CardinalBook's "official" existence started on January 19, 1998 -- the holiday observing the birth of Martin Luther King, Jr. So it fits to say something about this great man.
      Atlanta is host to the Martin Luther King, Jr. National Historic Site, run by the U.S. Park Service. There you'll find the house where King grew up, the church that he and his father served as ministers, a museum, and his tomb. You'll find good tours and enjoy a meaningful day. Now, you'd expect it to be the perfect place to find copies of the various books authored by King, or one of the many good biographies of him. But, no, logic doesn't prevail. All you can find is a biographical coloring book or two for kids.
      Ironically, King's powerful book Strength to Love (Fortress Press paperback, 1981) was sold to me at a site commemorating the Confederacy at Atlanta's Grant Park. It is, for many, a profoundly moving book, serving to unambiguously crystalize the Christian message. Nevertheless, today's jaded observer -- burned by countless stories of duplicitous heroes falling from their pedestals -- has to ask "Is this really King, or is it all a sham?"

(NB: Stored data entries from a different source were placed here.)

(** Whatever its path, a load ends in one assembly. *)
Lemma load_assembles depth explicit convention t m :
  load types named depth explicit convention t = inl m ->
  exists kind relationName schema sql parameters specs indexes relationships links,
    assemble types named t kind convention depth relationName schema sql parameters specs indexes relationships links [] = inl m.
Proof.
  assert (Herr : forall kind relationName schema sql parameters specs indexes relationships links errs,
    assemble types named t kind convention depth relationName schema sql parameters specs indexes relationships links errs = inl m ->
    exists kind relationName schema sql parameters specs indexes relationships links,
      assemble types named t kind convention depth relationName schema sql parameters specs indexes relationships links [] = inl m).
  { intros * H. pose proof H as [[-> _] _]%assemble_inl. by repeat eexists. }
  unfold load. destruct (IsTriggerType types t); [done|]. destruct (IsOwnedType types t); [done|].
  destruct (explicit t) as [b|]; [|destruct (HasMappingDeclarations types t)].
  - unfold Build. destruct (mbind snd _); [|done]. by apply Herr.
  - unfold loadFromDeclarations. destruct (refuseEmbeddedEntities _ _ _); [|done].
    destruct (resolveSource _ _ _), (readProperties _ _ _ _ _) as [[]?].
    destruct (match Descriptor types t with Some _ => _ | None => _ end), (readIndexStreamShape _ _ _). by apply Herr.
  - unfold loadByConvention. destruct (discoverFields _ _ _). by apply Herr.
Qed.

Lemma one_version m : map_derived m -> version_valid (Properties m) -> single_version m.
Proof.
  intros Hd [_ Hone]. unfold single_version, versionOf. rewrite (md_version m Hd).
  induction (Properties m) as [|p l IH]; [done|]. cbn in *. destruct (IsVersion p); [|by apply IH].
  cbn in Hone. by destruct (List.filter IsVersion l); [|cbn in Hone; lia].
Qed.

(** ** Fields that are accounted for *)

(** The declaration says something. *)
Definition declares (d : fieldDeclaration) : bool :=
  fd_isColumn d || fd_isIgnore d || fd_isOwned d || negb (bool_decide (length (fd_relationships d) = 0%nat)) ||
  fd_hasCascade d || hasHook d || bool_decide (is_Some (fd_renamedFrom d)) || hasFacet d ||
  fd_isKey d || fd_isGenerated d || fd_isVersion d || fd_isEnumInt d || bool_decide (is_Some (fd_typeOverride d)).

Lemma one_more {A} (l : list A) a : negb (bool_decide (length (l ++ [a]) = 0%nat)) = true.
Proof. rewrite bool_decide_eq_false_2; [done|]. rewrite length_app. cbn. lia. Qed.
Ltac saying := rewrite ?one_more; repeat (first [rewrite orb_true_r | rewrite orb_true_l]); try done.

Lemma value_declares fieldTarget token d d' : declareValue fieldTarget token d = (d', []) -> declares d' = true.
Proof.
  destruct d. unfold declareValue, declareRenamedFrom, declareFacet, declares, hasHook, hasFacet.
  repeat case_match; intros [= <-]; cbn; saying.
Qed.

Lemma option_declares fieldTarget token d d' : declareOption fieldTarget token d = (d', []) -> declares d' = true.
Proof.
  unfold declareOption. destruct (decide (token = "")); [done|].
  repeat (destruct (decide _); [destruct d; unfold declareHook, declareRenamedFrom, declares, hasHook, hasFacet; cbn;
    intros [= <-]; cbn; saying|]).
  apply value_declares.
Qed.

Lemma options_declare fieldTarget tokens d d' :
  tokens <> [] -> declare_options fieldTarget tokens d = (d', []) -> declares d' = true.
Proof.
  revert d. induction tokens as [|token tokens IH]; intros d H; [done|]. cbn [declare_options]. unfold cbind.
  destruct (declareOption _ _ _) as [d1 es] eqn:E1. destruct (declare_options _ tokens d1) as [d2 es'] eqn:E2.
  intros [= -> [-> ->]%app_nil]. destruct tokens as [|token' tokens]; [|by eapply IH].
  injection E2 as <-. by eapply option_declares.
Qed.

Lemma split_some sep word l : split_from sep word l <> [].
Proof. revert word. induction l as [|c l IH]; intros word; cbn; [done|]. by case_match. Qed.

Lemma tag_declares fieldTarget tagValue d : parseFieldTag fieldTarget tagValue = (d, []) -> declares d = true.
Proof. apply options_declare, split_some. Qed.

(** What the members of an entity account a field to. *)
Definition own_spec (name : string) (specs : list MappedPropertySpec) : Prop :=
  exists spec, spec ∈ specs /\ sp_PropertyName spec = name /\ sp_Owner spec = None.
Definition owned_spec (name : string) (specs : list MappedPropertySpec) : Prop :=
  exists spec o, spec ∈ specs /\ sp_Owner spec = Some o /\ os_FieldName o = name.
Definition navigation_spec (name : string) (relationships : list RelationshipSpec) : Prop :=
  exists rel, rel ∈ relationships /\ rls_PropertyName rel = name.

Lemma relationship_read t field fieldTarget rel rs :
  readRelationshipField types t field fieldTarget rel = (rs, []) -> navigation_spec (sf_Name field) rs.
Proof.
  assert (H1 : forall r : RelationshipSpec, rls_PropertyName r = sf_Name field -> navigation_spec (sf_Name field) [r]).
  { intros r E. exists r. split; [by left|done]. }
  unfold readRelationshipField. destruct (pr_kind rel).
  - destruct (pointerToStructElem _); [|done]. case_decide; [done|]. intros [= <-]. by apply H1.
  - destruct (sliceEntityElem _); [|done]. destruct (validateTargetForeignKeys _ _ _); [|done]. intros [= <-]. by apply H1.
  - destruct (sliceEntityElem _); [|done]. unfold readManyToManyLink.
    destruct (match Descriptor types t with Some _ => _ | None => _ end); [|done].
    destruct (when _ _ ++ _); [|done]. intros [= <-]. by apply H1.
  - destruct (pointerToStructElem _); [|done]. destruct (validateTargetForeignKeys _ _ _); [|done]. intros [= <-]. by apply H1.
Qed.

Lemma member_read owner member :
  (readMember named owner member).2 = [] -> (readMember named owner member).1.2 = true ->
  exists spec, (readMember named owner member).1.1 = Some spec /\ sp_Owner spec = Some owner.
Proof.
  unfold readMember. destruct (sf_Tag _); [|done]. unfold cbind. destruct (parseFieldTag _ _) as [decl es].
  repeat (match goal with |- context [if ?b then _ else _] => destruct b end; cbn; try done).
  - by intros [_ [=]]%app_nil.
  - by intros [_ [=]]%app_nil.
  - intros _ _. by eexists.
Qed.

Lemma owned_read depth field fieldTarget prefix specs :
  readOwnedType types named depth field fieldTarget prefix = (specs, []) -> owned_spec (sf_Name field) specs.
Proof.
  unfold readOwnedType. destruct (struct_of _) as [ownedType|]; [|done]. case_decide; [done|].
  destruct (bool_decide _); [done|]. destruct (negb (IsOwnedType _ _)); [done|].
  destruct (discoverFields _ _ _) as [members discErrs].
  set (owner := mkOwnedSpec _ _ _ _). set (read := readMember named owner <$> members).
  intros [= <- [_ [He Hm%when_violation]%app_nil]%app_nil]. apply negb_false_iff, existsb_exists in Hm as (r & Hr & Hc).
  apply list_elem_of_In in Hr. pose proof (proj1 (bind_nil _ _) He _ Hr) as Hr2.
  apply list_elem_of_fmap in Hr as (member & -> & Hin). destruct (member_read owner member Hr2 Hc) as (spec & E & Ho).
  exists spec, owner. split_and!; [|done|done]. apply list_elem_of_omap. exists (readMember named owner member).
  split; [by apply list_elem_of_fmap_2|done].
Qed.

(** The field is ignored by its own declaration. *)
Definition ignored (t : GoType) (df : discoveredField) : Prop :=
  exists tagValue decl, sf_Tag (df_Field df) = Some tagValue /\
    parseFieldTag (target t (sf_Name (df_Field df))) tagValue = (decl, []) /\ fd_isIgnore decl = true.

Definition field_read (t : GoType) (df : discoveredField) (r : read) : Prop :=
  let name := sf_Name (df_Field df) in
  own_spec name r.1 \/ owned_spec name r.1 \/ navigation_spec name r.2 \/ ignored t df.

Lemma column_only_nil fieldTarget decl : column_only fieldTarget decl = [] <->
  hasHook decl = false /\ bool_decide (is_Some (fd_renamedFrom decl)) = false /\ hasFacet decl = false.
Proof. unfold column_only. by rewrite !app_nil_iff, !when_violation. Qed.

      Enter Stephen B. Oates with his Let the Trumpet Sound: The Life of Martin Luther King, Jr. (HarperPerennial paperback, 1994). Here is told the story of King's upbringing in a sheltered middle-class black community, his role as a "preacher's kid," his undergraduate education at the black Morehead College in Atlanta, his ministerial training at Crozer Seminary in Pennsylvania, and the earning of his doctorate at Boston University. It's told how he wanted to be a scholar, to study and teach theology, but felt it necessary to first gain the real-world experience of serving a few years in the pulpit. The saga is told of how he took his first church in Montgomery, Alabama, where the times (and some would say, God) propelled him almost immediately into his first leadership role as an exponent of nonviolent resistance to civil wrongs. The story from there is the familiar step-by-step drama of the civil rights movement as it unfolded -- and later began to unravel -- over the few remaining years of King's life.
      King's religious development -- and his expression of it -- is well-treated in The Preacher King: Martin Luther King, Jr. and The Word That Moved America by Richard Lischer (Oxford University Press, 1995).